Stored items:
========================
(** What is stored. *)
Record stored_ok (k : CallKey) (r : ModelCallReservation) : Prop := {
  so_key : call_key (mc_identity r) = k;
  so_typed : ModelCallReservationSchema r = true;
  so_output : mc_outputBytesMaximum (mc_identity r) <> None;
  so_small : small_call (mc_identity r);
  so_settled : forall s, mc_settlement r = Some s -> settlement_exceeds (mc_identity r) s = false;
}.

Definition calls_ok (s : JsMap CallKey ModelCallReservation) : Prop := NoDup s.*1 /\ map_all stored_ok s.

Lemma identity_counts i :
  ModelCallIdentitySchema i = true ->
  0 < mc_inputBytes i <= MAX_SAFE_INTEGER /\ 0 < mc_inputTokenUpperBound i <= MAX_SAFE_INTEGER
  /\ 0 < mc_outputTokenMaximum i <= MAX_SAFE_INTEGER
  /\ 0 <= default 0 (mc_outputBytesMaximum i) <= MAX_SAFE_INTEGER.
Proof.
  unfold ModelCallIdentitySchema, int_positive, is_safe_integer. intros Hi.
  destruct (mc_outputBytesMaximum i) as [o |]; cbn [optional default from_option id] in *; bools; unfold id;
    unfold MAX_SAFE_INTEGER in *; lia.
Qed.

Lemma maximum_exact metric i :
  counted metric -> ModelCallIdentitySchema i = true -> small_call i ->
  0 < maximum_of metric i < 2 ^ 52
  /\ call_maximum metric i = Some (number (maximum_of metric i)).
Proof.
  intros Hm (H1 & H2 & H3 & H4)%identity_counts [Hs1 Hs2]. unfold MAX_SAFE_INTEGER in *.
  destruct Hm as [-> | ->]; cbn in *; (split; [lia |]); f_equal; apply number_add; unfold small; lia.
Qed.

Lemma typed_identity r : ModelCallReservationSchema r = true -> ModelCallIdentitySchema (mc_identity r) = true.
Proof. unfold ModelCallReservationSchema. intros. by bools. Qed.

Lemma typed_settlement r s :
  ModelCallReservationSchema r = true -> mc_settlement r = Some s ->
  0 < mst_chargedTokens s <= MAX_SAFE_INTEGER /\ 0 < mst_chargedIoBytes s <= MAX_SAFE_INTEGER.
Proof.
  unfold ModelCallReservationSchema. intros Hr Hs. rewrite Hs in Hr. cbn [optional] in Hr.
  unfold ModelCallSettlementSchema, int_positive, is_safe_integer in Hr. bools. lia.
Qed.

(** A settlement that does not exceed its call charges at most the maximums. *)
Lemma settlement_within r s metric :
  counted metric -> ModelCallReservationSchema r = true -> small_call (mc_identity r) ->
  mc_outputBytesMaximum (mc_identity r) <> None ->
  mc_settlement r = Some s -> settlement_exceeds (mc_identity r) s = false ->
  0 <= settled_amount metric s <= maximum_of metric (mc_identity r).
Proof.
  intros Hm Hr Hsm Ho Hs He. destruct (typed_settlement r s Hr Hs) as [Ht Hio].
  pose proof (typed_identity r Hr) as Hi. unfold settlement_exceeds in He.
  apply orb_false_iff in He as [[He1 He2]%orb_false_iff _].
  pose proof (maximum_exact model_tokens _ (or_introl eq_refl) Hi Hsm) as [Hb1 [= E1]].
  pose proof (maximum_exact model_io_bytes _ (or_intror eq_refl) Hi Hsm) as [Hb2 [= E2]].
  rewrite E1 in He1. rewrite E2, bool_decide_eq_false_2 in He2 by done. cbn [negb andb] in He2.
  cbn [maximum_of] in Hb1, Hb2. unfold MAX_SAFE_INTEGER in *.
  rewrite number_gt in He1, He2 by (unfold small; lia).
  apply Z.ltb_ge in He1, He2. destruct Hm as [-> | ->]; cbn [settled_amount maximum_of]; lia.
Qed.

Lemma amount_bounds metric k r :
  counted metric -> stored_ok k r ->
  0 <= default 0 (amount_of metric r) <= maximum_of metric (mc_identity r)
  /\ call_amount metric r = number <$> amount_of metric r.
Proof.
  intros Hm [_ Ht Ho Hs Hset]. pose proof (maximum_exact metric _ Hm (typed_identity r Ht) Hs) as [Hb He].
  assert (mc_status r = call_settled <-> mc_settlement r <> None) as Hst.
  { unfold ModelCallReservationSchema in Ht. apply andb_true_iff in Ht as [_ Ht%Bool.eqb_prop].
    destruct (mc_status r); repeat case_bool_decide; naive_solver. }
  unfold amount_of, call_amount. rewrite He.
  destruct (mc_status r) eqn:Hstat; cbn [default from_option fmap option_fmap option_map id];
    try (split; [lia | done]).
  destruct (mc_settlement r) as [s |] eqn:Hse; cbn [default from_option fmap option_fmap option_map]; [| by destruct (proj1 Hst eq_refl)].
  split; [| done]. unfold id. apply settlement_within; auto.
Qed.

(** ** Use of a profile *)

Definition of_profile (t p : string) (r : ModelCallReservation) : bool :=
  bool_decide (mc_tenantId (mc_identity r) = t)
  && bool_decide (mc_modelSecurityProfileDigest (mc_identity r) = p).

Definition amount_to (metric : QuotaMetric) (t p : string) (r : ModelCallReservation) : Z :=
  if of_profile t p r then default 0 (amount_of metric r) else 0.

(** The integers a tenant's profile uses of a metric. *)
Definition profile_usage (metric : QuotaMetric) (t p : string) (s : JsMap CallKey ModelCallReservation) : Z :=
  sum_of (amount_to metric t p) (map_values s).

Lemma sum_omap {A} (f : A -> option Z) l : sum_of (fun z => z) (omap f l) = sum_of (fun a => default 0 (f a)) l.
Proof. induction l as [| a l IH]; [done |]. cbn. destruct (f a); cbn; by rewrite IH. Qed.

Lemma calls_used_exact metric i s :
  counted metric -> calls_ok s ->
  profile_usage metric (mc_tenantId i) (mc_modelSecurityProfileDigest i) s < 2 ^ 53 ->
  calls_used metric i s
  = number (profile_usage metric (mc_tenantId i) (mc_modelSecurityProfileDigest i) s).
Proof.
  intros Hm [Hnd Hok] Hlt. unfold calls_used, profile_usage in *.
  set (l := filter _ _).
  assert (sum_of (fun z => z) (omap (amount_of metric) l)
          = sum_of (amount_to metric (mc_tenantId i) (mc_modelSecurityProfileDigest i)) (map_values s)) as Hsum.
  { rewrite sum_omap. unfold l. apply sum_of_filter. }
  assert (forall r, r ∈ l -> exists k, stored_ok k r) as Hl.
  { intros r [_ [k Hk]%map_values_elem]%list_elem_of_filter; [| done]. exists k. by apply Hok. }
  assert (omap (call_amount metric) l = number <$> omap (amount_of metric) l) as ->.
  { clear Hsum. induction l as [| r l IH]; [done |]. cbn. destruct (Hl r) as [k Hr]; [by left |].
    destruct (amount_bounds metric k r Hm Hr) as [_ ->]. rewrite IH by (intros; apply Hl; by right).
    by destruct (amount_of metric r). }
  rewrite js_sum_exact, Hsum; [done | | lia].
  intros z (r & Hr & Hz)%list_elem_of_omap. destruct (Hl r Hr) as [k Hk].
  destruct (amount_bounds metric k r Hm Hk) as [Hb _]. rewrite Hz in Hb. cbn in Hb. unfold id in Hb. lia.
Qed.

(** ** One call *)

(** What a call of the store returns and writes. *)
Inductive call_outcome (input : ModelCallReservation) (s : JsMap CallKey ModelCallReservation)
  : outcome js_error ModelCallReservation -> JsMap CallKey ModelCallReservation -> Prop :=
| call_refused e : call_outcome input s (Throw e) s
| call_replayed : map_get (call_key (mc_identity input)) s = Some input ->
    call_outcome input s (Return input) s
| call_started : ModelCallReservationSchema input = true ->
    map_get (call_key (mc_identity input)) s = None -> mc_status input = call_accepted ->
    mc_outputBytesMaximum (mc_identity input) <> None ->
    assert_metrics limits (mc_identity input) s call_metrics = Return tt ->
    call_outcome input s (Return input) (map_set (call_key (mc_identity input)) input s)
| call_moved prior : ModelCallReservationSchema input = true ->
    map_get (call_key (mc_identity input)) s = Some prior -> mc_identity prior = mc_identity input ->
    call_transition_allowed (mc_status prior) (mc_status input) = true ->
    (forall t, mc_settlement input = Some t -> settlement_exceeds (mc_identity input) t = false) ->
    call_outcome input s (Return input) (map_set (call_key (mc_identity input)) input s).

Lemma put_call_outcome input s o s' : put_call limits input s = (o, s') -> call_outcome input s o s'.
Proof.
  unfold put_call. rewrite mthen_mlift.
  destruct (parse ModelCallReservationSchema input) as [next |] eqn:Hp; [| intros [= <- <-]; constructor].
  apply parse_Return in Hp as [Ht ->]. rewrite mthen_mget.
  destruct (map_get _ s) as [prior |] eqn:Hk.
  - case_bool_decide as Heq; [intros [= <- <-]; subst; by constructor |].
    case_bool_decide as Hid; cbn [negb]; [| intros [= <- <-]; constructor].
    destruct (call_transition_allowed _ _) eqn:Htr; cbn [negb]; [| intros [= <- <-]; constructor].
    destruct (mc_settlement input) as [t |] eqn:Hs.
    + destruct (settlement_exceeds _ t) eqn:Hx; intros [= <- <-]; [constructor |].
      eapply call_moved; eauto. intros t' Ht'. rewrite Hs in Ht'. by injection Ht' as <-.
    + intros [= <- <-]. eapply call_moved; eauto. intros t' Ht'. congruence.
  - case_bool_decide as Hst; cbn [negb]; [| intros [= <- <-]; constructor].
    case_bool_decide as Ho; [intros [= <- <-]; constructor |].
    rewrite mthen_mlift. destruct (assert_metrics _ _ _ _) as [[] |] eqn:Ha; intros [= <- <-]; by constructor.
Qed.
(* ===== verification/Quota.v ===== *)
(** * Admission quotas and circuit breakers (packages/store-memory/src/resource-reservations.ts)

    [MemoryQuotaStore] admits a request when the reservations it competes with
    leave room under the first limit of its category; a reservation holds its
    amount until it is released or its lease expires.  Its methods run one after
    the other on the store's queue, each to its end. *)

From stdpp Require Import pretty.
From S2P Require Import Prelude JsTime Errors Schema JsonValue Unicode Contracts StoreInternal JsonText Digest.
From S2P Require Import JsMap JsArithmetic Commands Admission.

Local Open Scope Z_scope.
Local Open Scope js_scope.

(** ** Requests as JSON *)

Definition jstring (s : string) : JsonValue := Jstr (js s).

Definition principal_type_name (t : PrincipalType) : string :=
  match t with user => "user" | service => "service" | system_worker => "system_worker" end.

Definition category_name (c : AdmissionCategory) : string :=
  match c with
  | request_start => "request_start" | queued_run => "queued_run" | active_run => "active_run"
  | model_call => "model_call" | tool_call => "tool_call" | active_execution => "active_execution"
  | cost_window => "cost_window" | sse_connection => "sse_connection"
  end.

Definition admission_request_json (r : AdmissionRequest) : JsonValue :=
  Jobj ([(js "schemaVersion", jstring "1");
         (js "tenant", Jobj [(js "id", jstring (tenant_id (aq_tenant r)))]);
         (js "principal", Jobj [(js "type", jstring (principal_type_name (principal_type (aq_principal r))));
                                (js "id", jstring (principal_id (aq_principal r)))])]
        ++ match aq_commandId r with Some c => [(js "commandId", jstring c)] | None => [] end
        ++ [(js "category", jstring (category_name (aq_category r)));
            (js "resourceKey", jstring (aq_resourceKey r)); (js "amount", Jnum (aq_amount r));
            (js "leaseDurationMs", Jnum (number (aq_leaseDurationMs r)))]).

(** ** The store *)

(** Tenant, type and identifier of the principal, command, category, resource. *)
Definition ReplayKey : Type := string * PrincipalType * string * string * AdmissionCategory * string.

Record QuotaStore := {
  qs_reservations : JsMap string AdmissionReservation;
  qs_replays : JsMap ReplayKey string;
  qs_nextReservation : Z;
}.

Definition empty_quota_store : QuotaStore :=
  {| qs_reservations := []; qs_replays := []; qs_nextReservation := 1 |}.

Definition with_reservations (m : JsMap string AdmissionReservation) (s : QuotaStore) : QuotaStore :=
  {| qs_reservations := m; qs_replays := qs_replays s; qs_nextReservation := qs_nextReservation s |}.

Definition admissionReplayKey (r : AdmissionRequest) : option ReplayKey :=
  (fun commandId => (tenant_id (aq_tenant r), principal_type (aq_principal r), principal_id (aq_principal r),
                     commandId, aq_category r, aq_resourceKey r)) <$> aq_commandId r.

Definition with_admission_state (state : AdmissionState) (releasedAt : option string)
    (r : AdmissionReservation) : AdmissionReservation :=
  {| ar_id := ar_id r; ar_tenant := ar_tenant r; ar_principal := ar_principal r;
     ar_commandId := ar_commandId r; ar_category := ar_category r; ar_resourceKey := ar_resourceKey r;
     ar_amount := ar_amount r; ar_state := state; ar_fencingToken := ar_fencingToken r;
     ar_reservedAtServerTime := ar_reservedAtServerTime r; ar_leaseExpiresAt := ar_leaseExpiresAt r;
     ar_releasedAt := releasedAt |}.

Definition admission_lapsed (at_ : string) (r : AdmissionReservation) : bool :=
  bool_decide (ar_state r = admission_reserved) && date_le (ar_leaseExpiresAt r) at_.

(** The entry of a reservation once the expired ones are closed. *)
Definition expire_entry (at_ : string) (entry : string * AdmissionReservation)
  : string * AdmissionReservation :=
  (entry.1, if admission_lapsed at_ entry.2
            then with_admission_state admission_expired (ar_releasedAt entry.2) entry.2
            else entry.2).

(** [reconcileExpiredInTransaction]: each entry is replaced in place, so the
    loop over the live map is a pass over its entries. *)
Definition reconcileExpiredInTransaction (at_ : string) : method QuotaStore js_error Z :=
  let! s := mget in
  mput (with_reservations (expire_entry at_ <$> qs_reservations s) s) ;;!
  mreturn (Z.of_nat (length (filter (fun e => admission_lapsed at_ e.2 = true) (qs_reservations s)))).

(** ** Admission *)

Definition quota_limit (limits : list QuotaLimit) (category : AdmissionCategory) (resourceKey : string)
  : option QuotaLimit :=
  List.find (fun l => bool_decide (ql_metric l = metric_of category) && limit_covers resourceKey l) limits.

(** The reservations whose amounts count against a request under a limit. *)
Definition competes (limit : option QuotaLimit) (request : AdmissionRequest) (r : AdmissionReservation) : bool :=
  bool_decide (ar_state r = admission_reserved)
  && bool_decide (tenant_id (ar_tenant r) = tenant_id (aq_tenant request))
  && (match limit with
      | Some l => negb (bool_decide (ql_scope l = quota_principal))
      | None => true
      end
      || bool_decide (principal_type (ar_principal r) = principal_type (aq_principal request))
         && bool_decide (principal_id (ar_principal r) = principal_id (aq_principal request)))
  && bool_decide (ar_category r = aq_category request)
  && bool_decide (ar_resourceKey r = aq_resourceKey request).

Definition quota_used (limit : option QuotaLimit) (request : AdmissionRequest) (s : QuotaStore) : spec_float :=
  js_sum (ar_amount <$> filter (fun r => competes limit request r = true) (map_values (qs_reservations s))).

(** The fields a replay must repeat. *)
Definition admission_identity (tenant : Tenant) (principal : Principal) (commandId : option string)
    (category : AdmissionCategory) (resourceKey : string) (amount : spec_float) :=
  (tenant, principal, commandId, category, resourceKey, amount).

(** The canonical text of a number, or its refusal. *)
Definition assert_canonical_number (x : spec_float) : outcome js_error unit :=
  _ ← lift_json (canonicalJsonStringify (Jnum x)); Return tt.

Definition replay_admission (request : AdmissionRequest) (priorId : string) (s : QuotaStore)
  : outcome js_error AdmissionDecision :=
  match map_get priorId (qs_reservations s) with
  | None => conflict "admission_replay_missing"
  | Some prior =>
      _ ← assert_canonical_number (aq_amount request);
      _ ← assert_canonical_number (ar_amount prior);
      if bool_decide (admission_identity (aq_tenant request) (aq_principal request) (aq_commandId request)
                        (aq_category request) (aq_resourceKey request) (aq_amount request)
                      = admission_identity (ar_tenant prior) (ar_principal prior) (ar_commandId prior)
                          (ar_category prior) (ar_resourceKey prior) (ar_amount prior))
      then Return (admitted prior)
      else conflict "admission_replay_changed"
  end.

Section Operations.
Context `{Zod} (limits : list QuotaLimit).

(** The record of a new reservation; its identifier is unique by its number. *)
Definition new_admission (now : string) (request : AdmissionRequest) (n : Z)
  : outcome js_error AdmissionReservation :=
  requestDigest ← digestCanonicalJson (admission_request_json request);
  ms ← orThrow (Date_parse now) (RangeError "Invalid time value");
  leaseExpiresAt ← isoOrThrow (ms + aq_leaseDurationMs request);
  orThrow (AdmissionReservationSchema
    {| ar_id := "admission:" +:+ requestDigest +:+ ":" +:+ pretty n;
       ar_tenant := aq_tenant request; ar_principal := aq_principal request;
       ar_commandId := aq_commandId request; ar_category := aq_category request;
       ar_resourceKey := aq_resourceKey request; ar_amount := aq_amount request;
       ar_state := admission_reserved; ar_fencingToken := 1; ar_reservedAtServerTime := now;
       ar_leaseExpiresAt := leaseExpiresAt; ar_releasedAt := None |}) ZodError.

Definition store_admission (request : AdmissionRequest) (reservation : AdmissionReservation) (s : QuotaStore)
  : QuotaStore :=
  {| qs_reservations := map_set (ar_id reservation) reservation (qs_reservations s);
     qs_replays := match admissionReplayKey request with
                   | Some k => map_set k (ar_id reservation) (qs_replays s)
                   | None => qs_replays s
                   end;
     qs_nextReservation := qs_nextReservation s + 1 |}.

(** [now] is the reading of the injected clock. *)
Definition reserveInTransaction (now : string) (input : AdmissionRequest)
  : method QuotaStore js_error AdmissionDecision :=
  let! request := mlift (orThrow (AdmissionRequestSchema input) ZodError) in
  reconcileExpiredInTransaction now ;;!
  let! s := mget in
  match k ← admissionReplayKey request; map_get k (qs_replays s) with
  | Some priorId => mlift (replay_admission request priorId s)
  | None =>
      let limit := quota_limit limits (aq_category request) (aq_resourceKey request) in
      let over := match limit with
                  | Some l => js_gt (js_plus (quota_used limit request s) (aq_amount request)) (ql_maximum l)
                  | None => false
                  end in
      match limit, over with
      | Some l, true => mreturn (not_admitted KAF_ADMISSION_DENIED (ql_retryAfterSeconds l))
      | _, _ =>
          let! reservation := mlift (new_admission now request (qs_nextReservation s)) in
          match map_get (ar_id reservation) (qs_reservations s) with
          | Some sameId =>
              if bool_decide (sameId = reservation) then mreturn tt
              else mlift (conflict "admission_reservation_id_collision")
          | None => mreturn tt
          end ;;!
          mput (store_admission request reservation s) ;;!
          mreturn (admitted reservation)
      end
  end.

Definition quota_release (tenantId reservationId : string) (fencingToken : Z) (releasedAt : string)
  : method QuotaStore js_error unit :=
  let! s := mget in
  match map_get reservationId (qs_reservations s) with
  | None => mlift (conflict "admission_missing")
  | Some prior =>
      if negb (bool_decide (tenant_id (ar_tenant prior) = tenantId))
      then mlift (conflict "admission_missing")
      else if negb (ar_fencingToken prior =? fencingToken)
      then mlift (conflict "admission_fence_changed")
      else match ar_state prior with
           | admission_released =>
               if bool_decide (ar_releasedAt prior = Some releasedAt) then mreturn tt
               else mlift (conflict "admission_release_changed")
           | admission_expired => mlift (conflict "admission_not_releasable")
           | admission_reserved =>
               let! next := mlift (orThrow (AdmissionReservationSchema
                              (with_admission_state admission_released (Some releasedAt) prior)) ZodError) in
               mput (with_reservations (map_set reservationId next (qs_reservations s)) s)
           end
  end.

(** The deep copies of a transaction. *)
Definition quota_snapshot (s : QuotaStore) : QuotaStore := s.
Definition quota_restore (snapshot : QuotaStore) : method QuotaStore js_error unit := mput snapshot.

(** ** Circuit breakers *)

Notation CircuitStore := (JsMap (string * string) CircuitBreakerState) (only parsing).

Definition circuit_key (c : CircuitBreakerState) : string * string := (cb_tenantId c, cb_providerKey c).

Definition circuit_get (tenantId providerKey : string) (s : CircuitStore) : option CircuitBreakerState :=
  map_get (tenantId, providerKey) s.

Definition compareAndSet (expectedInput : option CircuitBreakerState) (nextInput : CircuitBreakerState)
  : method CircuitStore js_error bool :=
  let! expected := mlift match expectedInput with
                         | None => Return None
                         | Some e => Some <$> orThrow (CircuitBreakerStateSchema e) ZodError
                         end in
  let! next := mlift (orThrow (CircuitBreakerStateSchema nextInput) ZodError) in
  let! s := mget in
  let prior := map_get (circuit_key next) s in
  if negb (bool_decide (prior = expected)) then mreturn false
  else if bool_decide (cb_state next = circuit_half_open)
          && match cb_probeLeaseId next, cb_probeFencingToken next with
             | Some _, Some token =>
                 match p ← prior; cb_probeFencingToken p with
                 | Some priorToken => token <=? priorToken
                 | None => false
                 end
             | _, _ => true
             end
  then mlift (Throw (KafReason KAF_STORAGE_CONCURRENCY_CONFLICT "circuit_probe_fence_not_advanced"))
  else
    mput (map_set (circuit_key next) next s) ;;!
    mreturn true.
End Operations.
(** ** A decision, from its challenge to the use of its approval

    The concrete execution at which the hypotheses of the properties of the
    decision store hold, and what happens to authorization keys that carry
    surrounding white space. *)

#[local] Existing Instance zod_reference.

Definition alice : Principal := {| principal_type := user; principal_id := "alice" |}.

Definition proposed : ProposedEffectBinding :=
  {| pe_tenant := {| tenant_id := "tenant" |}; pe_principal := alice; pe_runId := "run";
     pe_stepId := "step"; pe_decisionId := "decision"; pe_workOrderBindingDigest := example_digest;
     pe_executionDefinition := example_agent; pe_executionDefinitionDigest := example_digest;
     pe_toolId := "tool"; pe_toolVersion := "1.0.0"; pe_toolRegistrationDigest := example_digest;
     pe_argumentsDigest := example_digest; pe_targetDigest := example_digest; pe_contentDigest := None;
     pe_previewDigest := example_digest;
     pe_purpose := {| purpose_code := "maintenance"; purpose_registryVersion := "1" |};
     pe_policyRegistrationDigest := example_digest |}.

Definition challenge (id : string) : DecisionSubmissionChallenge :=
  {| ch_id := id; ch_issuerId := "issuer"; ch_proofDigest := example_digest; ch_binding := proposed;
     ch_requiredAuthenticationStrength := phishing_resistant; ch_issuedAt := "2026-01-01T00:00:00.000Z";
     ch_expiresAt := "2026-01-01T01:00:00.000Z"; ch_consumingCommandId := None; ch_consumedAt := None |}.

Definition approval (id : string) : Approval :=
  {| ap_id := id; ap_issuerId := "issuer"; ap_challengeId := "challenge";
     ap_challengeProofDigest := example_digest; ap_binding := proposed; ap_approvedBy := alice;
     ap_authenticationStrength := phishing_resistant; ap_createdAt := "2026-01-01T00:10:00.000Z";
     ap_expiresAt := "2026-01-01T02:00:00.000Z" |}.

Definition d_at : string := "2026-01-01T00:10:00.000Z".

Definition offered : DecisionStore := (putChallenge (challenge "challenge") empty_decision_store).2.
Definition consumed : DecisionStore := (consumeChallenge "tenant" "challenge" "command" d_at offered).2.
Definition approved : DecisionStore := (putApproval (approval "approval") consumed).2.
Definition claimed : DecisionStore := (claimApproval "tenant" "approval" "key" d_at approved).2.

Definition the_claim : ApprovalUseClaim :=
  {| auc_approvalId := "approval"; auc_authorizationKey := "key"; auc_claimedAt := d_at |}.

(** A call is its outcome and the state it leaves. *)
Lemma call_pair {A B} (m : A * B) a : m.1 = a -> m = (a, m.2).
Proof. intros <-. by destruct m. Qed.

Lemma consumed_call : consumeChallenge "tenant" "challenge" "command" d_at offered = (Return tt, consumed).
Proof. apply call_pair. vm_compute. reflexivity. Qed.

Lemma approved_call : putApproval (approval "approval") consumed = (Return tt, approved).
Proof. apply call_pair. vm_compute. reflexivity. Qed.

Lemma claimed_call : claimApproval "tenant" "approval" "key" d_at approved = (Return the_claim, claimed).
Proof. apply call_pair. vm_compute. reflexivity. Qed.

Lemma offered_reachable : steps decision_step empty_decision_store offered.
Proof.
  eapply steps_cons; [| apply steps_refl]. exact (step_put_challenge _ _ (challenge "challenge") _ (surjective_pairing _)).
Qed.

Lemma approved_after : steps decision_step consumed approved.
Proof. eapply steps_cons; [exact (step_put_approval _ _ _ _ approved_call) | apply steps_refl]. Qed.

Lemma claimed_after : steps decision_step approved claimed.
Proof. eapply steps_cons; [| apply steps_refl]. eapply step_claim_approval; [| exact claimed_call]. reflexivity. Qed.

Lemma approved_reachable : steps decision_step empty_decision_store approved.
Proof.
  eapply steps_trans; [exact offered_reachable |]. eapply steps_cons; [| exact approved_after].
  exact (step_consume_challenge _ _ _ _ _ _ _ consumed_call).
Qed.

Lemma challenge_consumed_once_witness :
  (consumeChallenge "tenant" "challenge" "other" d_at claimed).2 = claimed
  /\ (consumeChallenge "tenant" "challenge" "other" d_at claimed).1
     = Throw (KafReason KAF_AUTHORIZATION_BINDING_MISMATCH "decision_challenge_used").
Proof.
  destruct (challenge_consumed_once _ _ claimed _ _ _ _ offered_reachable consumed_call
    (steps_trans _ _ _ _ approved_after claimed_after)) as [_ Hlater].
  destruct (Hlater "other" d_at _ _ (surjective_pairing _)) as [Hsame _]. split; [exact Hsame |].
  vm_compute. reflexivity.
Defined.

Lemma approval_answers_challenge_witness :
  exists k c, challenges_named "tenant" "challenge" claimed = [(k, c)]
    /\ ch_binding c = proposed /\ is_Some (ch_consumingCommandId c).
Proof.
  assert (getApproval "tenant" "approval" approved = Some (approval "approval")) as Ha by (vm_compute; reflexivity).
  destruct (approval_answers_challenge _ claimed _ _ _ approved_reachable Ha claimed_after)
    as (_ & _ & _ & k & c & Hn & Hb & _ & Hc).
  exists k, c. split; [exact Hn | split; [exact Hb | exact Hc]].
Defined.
========================
■ PROBLEM: Print, without alteration, only the lines above between the one holding "0 < maximum_of metric i < 2 ^ 52" and the one holding "unfold ModelCallReservationSchema. intros Hr", inclusive.

■ TASK RESULT:
  0 < maximum_of metric i < 2 ^ 52
  /\ call_maximum metric i = Some (number (maximum_of metric i)).
Proof.
  intros Hm (H1 & H2 & H3 & H4)%identity_counts [Hs1 Hs2]. unfold MAX_SAFE_INTEGER in *.
  destruct Hm as [-> | ->]; cbn in *; (split; [lia |]); f_equal; apply number_add; unfold small; lia.
Qed.

Lemma typed_identity r : ModelCallReservationSchema r = true -> ModelCallIdentitySchema (mc_identity r) = true.
Proof. unfold ModelCallReservationSchema. intros. by bools. Qed.

Lemma typed_settlement r s :
  ModelCallReservationSchema r = true -> mc_settlement r = Some s ->
  0 < mst_chargedTokens s <= MAX_SAFE_INTEGER /\ 0 < mst_chargedIoBytes s <= MAX_SAFE_INTEGER.
Proof.
  unfold ModelCallReservationSchema. intros Hr Hs. rewrite Hs in Hr. cbn [optional] in Hr.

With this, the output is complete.